Compared to the youngest age group surveyed (Facebook users ages 18-29), those over 65 were, on average, nearly seven times more likely to share fake news content.

According to the study, older Facebook users were consistently more likely to share phony news stories, even when controlling for factors such as education, ideology and partisanship. “No other demographic characteristic seems to have a consistent effect on sharing fake news, making our age finding that much more notable,” the study said in its report.

Average number of fake news shares, broken down by age group

Average number of fake news shares, broken down by age group.

“These findings pose a challenge and an opportunity for social scientists,” the report concluded. “When an empirical relationship such as the one documented here emerges, we are challenged to view demographic traits not as controls to be ignored but as central explanatory factors above and beyond the constructs standard in the literature. This is especially the case with age, as the largest generation in America enters retirement at a time of sweeping demographic and technological change.”

The report goes on to posit that “it is possible that an entire cohort of Americans, now in their 60s and beyond, lacks the level of digital media literacy necessary to reliably determine the trustworthiness of news encountered online.”

The study also discovered that those identifying as conservatives — particularly those identifying as “very conservative” — were far more likely to share fake content than liberals or moderates. On average, 18 percent of Republicans during the 2016 campaign shared links to fake sites, the overwhelming majority of which held a pro-Trump slant, compared to only 3.5 percent of those identifying as Democrats. Self-described independents shared about as much fake news as Republicans.

Finally, the practice of sharing fake news content appears to remain a relatively rare phenomenon. The study discovered that only 8.5 percent of respondents shared at least one fake link on their Facebook feeds. Moreover, respondents who generally shared the most links overall were less likely to share fake news content, dispelling the notion that fake news sharing is a phenomenon that occurs as a result of some respondents’ habit to “share anything.”

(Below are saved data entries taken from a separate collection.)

(** ** A monad for member functions: Manager state, events, exceptions *)

Inductive Outcome (A : Type) : Type :=
| Returned (a : A)
| Thrown (error : DecodeError).

Arguments Returned {A} a.
Arguments Thrown {A} error.

Definition M (A : Type) : Type :=
  Manager -> Outcome A * Manager * list Event.

Definition ret {A : Type} (a : A) : M A :=
  fun this => (Returned a, this, []).

Definition bind {A B : Type} (c : M A) (k : A -> M B) : M B :=
  fun this =>
    match c this with
    | (Returned a, this1, events1) =>
        match k a this1 with
        | (r, this2, events2) => (r, this2, events1 ++ events2)
        end
    | (Thrown error, this1, events1) => (Thrown error, this1, events1)
    end.

Notation "x <- c ;; k" := (bind c (fun x => k))
  (at level 61, c at next level, right associativity).
Notation "c ;; k" := (bind c (fun _ => k))
  (at level 61, right associativity).

Definition get : M Manager :=
  fun this => (Returned this, this, []).

Definition modify (f : Manager -> Manager) : M unit :=
  fun this => (Returned tt, f this, []).

Definition emit (e : Event) : M unit :=
  fun this => (Returned tt, this, [e]).

Definition throw {A : Type} (error : DecodeError) : M A :=
  fun this => (Thrown error, this, []).

Definition try_catch {A : Type} (body : M A) (handler : DecodeError -> M A)
  : M A :=
  fun this =>
    match body this with
    | (Returned a, this1, events1) => (Returned a, this1, events1)
    | (Thrown error, this1, events1) =>
        match handler error this1 with
        | (r, this2, events2) => (r, this2, events1 ++ events2)
        end
    end.

(** A range-based [for] loop over a container snapshot. *)
Fixpoint for_each {A : Type} (range : list A) (body : A -> M unit) : M unit :=
  match range with
  | [] => ret tt
  | x :: range' => body x ;; for_each range' body
  end.

(** Projections of a run. *)
Definition result_of {A : Type} (r : Outcome A * Manager * list Event)
  : Outcome A := fst (fst r).
Definition state_of {A : Type} (r : Outcome A * Manager * list Event)
  : Manager := snd (fst r).
Definition events_of {A : Type} (r : Outcome A * Manager * list Event)
  : list Event := snd r.


(** ** Member functions *)

(** [Manager::SendMessage] *)
Definition SendMessage (type : MessageType) (service : RegisteredService.t)
  : M unit :=
  this <- get ;;
  let asm_msg :=
    Message.Build type (group_hash_ this) (name_hash_ this)
                  (RegisteredService.identifier service)
                  (RegisteredService.port service) in
  emit (SendBroadcast asm_msg).

(** [Manager::RegisterService] *)
Definition RegisterService (service : RegisteredService.t) : M bool :=
  this <- get ;;
  let insert_ret := set_insert (registered_services_ this) service in
  modify (set_registered_services (fst insert_ret)) ;;
  let actually_inserted := snd insert_ret in
  (if actually_inserted then SendMessage OFFER service else ret tt) ;;
  ret actually_inserted.

(** [Manager::UnregisterService] *)
Definition UnregisterService (service : RegisteredService.t) : M bool :=
  this <- get ;;
  let erase_ret := set_erase (registered_services_ this) service in
  modify (set_registered_services (fst erase_ret)) ;;
  let actually_erased := if N.ltb 0 (snd erase_ret) then true else false in
  (if actually_erased then SendMessage LEAVING service else ret tt) ;;
  ret actually_erased.

(** The loop of [Manager::UnregisterServices], before the set is cleared. *)
Definition UnregisterServices_sweep : M unit :=
  this <- get ;;
  for_each (registered_services_ this)
           (fun service => SendMessage LEAVING service).

(** [Manager::UnregisterServices] *)
Definition UnregisterServices : M unit :=
  UnregisterServices_sweep ;;
  modify (set_registered_services []).

(** [Manager::GetRegisteredServices] *)
Definition GetRegisteredServices : M (list RegisteredService.t) :=
  this <- get ;;
  ret (registered_services_ this).

(** [Manager::RegisterDiscoverCallback] *)
Definition RegisterDiscoverCallback (callback data : N) : M bool :=
  this <- get ;;
  let insert_ret := set_insert (discover_callbacks_ this) (callback, data) in
  modify (set_discover_callbacks (fst insert_ret)) ;;
  (* Return if actually inserted *)
  ret (snd insert_ret).

(** [Manager::UnregisterDiscoverCallback] *)
Definition UnregisterDiscoverCallback (callback data : N) : M bool :=
  this <- get ;;
  let erase_ret := set_erase (discover_callbacks_ this) (callback, data) in
  modify (set_discover_callbacks (fst erase_ret)) ;;
  (* Return if actually erased *)
  ret (N.ltb 0 (snd erase_ret)).

(** [Manager::UnregisterDiscoverCallbacks] *)
Definition UnregisterDiscoverCallbacks : M unit :=
  modify (set_discover_callbacks []).

(** [Manager::GetDiscoveredServices] *)
Definition GetDiscoveredServices : M (list DiscoveredService.t) :=
  this <- get ;;
  ret (discovered_services_ this).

The Princeton/NYU report, which was published this week in open-access scientific journal Science Advances, polled 3,500 respondents in 2016 through a survey fielded by online market research firm YouGov. More than a third of those surveyed (1,331) agreed to allow access to their private Facebook profile data for the purpose of discovering what kind of content they shared. The links users posted to external websites were then cross-referenced against several lists of fake news domains, including a list of the most-shared fake sites used during the 2016 election campaign, assembled by BuzzFeed News.